La grande question pour demain est de savoir quel type de gouvernance les talibans vont choisir de mettre en place. On a cette idée qu'elle sera fondée sur une jurisprudence très orthodoxe et traditionaliste, et basée sur une interprétation rigoriste de l'islam. Néanmoins on ne se sait pas trop quelle relation les talibans compte entretenir avec Al-Qaida, ni quel degré de collusion ils vont avoir avec des groupes extrémistes. Cette relation sera-t-elle aussi intense qu’elle ne l’était avant 2001 ? Ou bien est-ce que l'on aura quelque chose de plus discret avec une volonté de ne pas s'attirer les foudres de l’ordre international ?

L’ambassade rapatrie déjà depuis plusieurs semaines des troupes françaises et afghanes, en vertu du droit d’asile, travaillant pour les administrations françaises. Est-ce déjà arrivé depuis que la France possède une ambassade dans le pays ?

De cette ampleur-là, c'est la première fois depuis 2001. De fait, une réduction progressive et graduelle des effectifs français s'est faite entre 2012 et 2014, lorsque François Hollande a retiré les forces militaires françaises et que l'Otan a décidé du retrait de ses forces de combat.

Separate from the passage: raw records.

(* ===== verification/Conditional.v ===== *)
(** * Conditional commit

    [src/src/local/internal/conditional/commit.rs] with [candidate_copy.rs],
    [cleanup.rs] and [entry.rs], and the types it reports with
    ([src/src/error/local_conditional_*.rs],
    [src/src/outcome/local_conditional_*.rs],
    [src/src/recovery/local_recovery_file*.rs]).

    The native backend (the trait [ConditionalBackend]) is an interface over an
    arbitrary world; opening, reading and hashing an entry ([digest_reader.rs], by the
    [digest] and [qubit_io] crates) is one more operation of it.  Its reference to
    the candidate is an operation too, so that a log shows which entry it named.  The closure of
    [commit_conditional_with_directory] becomes a computation over its mutable
    variables and the backend's world; its parts are the phases of the protocol. *)

From S2P Require Import Effects Errors.

(** ** Types *)

Inductive LocalConditionalWriteStage : Set :=
| StPrepare | StVerifyCandidate | StPrepareCandidateCopy | StVerifyCandidateCopy | StPrecheck | StPublish
| StVerifyDisplaced | StVerifyInstalled | StRollbackPrecheck | StRollback | StVerifyRollback | StSync.

Inductive LocalConditionalFailureReason : Set :=
| PreconditionMismatch | TargetMissing | TargetExists | ReasonInvalidOptions | ReasonUnsupported
| ReasonInvalidState | ReasonIo | PostPublicationConflict.

Inductive LocalConditionalPublicationState : Set :=
| NotPublished | Published | Restored | PublicationIndeterminate.

Inductive LocalRecoveryFileRole : Set :=
| CandidateCopy | StagedCandidate | Displaced | RollbackDisplaced.

Inductive LocalWritePublicationMethod : Set :=
| AtomicRename | DirectAppend | AtomicExchange | AtomicReplaceWithBackup.

Inductive LocalDurabilityRequirement : Set := DurRequired | DurPreferred | DurNotRequired.
Inductive LocalFileSyncRequirement : Set := SyncNotRequired | SyncPreferred | SyncRequired.
Inductive LocalWriteMetadataPolicy : Set := PreserveExisting | UseStaging.

Inductive LocalWritePrecondition (T : Type) : Type :=
| Absent
| Content (expected : T).
Arguments Absent {T}.
Arguments Content {T} _.

#[export] Instance stage_eq_dec : EqDecision LocalConditionalWriteStage.
Proof. solve_decision. Defined.
#[export] Instance publication_eq_dec : EqDecision LocalConditionalPublicationState.
Proof. solve_decision. Defined.
#[export] Instance role_eq_dec : EqDecision LocalRecoveryFileRole.
Proof. solve_decision. Defined.
#[export] Instance durability_eq_dec : EqDecision LocalDurabilityRequirement.
Proof. solve_decision. Defined.
#[export] Instance file_sync_eq_dec : EqDecision LocalFileSyncRequirement.
Proof. solve_decision. Defined.
#[export] Instance metadata_policy_eq_dec : EqDecision LocalWriteMetadataPolicy.
Proof. solve_decision. Defined.

(** The write options the protocol reads. *)
Record LocalWriteOptions : Set := mkWriteOptions {
  durability : LocalDurabilityRequirement;
  file_sync : LocalFileSyncRequirement;
  metadata_policy : LocalWriteMetadataPolicy
}.

(** An entry owns a handle, its [access]. *)
Record ConditionalEntry : Set := mkEntry {
  role : LocalRecoveryFileRole;
  namespace_path : os_str;
  diagnostic_path : option os_str;
  access : nat
}.

Definition set_role (e : ConditionalEntry) (r : LocalRecoveryFileRole) : ConditionalEntry :=
  mkEntry r (namespace_path e) (diagnostic_path e) (access e).
(** * PageRank pipeline: a shallow embedding of [helpers.py] and [main.py]

    The development follows the two source files of the repository.

    - [main.py]: [normalise], [prepare_data], [rank], [append_labels] and
      [sort_result].  A two-dimensional [numpy.ndarray] is a record that
      carries its shape together with a MathComp matrix of that shape, so that
      the [assert data.shape[0] == data.shape[1]] statements are tests the
      model really performs.  The entries live in an exact ring or field:
      rounding of [float64] arithmetic is outside the model, and so are the
      non-finite values numpy produces when it divides by zero.
    - [helpers.py]: [process_data].  A Python [str] is a sequence of
      characters ([seq ascii], code points 0..255), a Python [int] is a [Z],
      and an exception is a value of [exception] returned on the left of a
      sum. *)

From HB Require Import structures.
From Stdlib Require Import Ascii String ZArith Decimal DecimalZ DecimalPos.
From mathcomp Require Import boot order algebra.

Set Implicit Arguments.
Unset Strict Implicit.
Unset Printing Implicit Defensive.

Import GRing.Theory Num.Theory Order.Theory.

(** [%Z] is for the integers of the Standard Library, the Python [int]s. *)
Delimit Scope Z_scope with Z.

(** ** Exceptions *)

(** The messages of the three [assert] statements of the repository. *)
Inductive message : Type :=
| SeparatorsMustDiffer
    (* "The line separator and the column separator must be different" *)
| NotATable (size i columns : nat)
    (* "The data must be a table of {size}x{size}. The line {i} has only
        {columns} columns." *)
| NotSquare
    (* "Data must be a square matrix." *).

Inductive exception : Type :=
| AssertionError (m : message)
| ValueError                     (* str.split("") ; ndarray.dot on unaligned shapes *)
| IndexError                     (* list.pop on an empty list *)
| ZeroDivisionError              (* 1 / 0 on Python numbers *)
| Propagated (name : string)     (* an exception other than ValueError that
                                    escapes from the caller's convert_data *).

(** The names the specification gives to the failed assertions. *)
Notation ConfigurationError := (AssertionError SeparatorsMustDiffer).
Notation MalformedTableError size i columns :=
  (AssertionError (NotATable size i columns)).
Notation ShapeError := (AssertionError NotSquare).

(** A computation that returns a value or raises. *)
Definition result (T : Type) : Type := (exception + T)%type.

Notation Return := (@inr exception _).
Notation Raise := (@inl exception _).

Definition bind {T U : Type} (c : result T) (k : T -> result U) : result U :=
  match c with
  | inl e => inl e
  | inr x => k x
  end.

Declare Scope py_scope.
Delimit Scope py_scope with py.
Notation "x <~ c ;; k" := (bind c (fun x => k))
  (at level 61, c at next level, right associativity) : py_scope.
Notation "' p <~ c ;; k" := (bind c (fun p => k))
  (at level 61, p pattern, c at next level, right associativity) : py_scope.

(** ** main.py: the numeric pipeline *)

Module Main.

Local Open Scope ring_scope.
Local Open Scope py_scope.

Section Arrays.

Variable R : pzRingType.

(** A two-dimensional array: [data.shape = (rows, cols)]. *)
Record ndarray : Type := Array {
  rows : nat;
  cols : nat;
  entries : 'M[R]_(rows, cols)
}.

Definition shape (a : ndarray) : nat * nat := (rows a, cols a).

(** [a.dot(b)] on two-dimensional arrays: the matrix product, defined when
    the inner dimensions agree; numpy raises ValueError otherwise. *)
Definition dot (a b : ndarray) : result ndarray :=
  match cols a =P rows b with
  | ReflectT e => Return (Array (entries a *m castmx (esym e, erefl) (entries b)))
  | ReflectF _ => Raise ValueError
  end.

(** [for i in range(epochs): data = data.dot(data)] *)
Fixpoint rank_loop (epochs : nat) (data : ndarray) : result ndarray :=
  match epochs with
  | 0 => Return data
  | k.+1 => data' <~ dot data data ;; rank_loop k data'
  end.

Definition rank (data : ndarray) (epochs : nat) : result ndarray :=
  if (shape data).1 != (shape data).2 then Raise ShapeError
  else rank_loop epochs data.

(** [results[:, 0]]: the first column of a two-dimensional array, a
    one-dimensional array read as the list of its items; numpy raises
    IndexError when the array has no column. *)
Definition isolate_results (results : ndarray) : result (seq R) :=
  match cols results as c return 'M[R]_(rows results, c) -> result (seq R) with
  | 0 => fun _ => Raise IndexError
  | c.+1 => fun M => Return [seq M i ord0 | i <- enum 'I_(rows results)]
  end (entries results).

End Arrays.

Arguments Array {R rows cols} entries.

Section Stochastic.

Variable R : numFieldType.

(** [matrix.sum(axis=0)]: the sums of the columns. *)
Definition sum_axis0 (a : ndarray R) : 'rV[R]_(cols a) :=
  \row_j \sum_i entries a i j.

(** [matrix / matrix.sum(axis=0)]: the row of column sums is broadcast over
    the rows of the matrix. *)
Definition normalise (matrix : ndarray R) : ndarray R :=
  Array (\matrix_(i, j) (entries matrix i j / sum_axis0 matrix 0 j)).

(** [1 / n] on Python integers. *)
Definition py_inverse (n : nat) : result R :=
  if n == 0%N then Raise ZeroDivisionError else Return (1 / n%:R).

La situation n’a fait qu'empirer entre 2014 et aujourd’hui. Mais c'est la première fois qu’un message diplomatique aussi fort est envoyé, même si le pays est classé en zone rouge par le Quai d'Orsay depuis longtemps.

Dans un article du journal La Croix certains experts pensent qu'il s'agit d'un « mauvais signal » envoyé à « ceux qui cherchent un accord politique ainsi qu’à la population, qui y voit un abandon de la part de la France ». Allant même jusqu’à parler de dilemme éthique pour les associations. Qu’en pensez-vous ?

C’est très compliqué. Tout va dépendre des garanties données par les talibans. On ne peut pas condamner un retrait des acteurs humanitaires dans la mesure où la sécurité des personnes n’est plus garantie. Le message envoyé par la France est à peser subtilement en fonction de la situation politique, et de ce que l'on attend, d’une part des autorités afghanes et des talibans et de leurs capacités à respecter leurs engagements.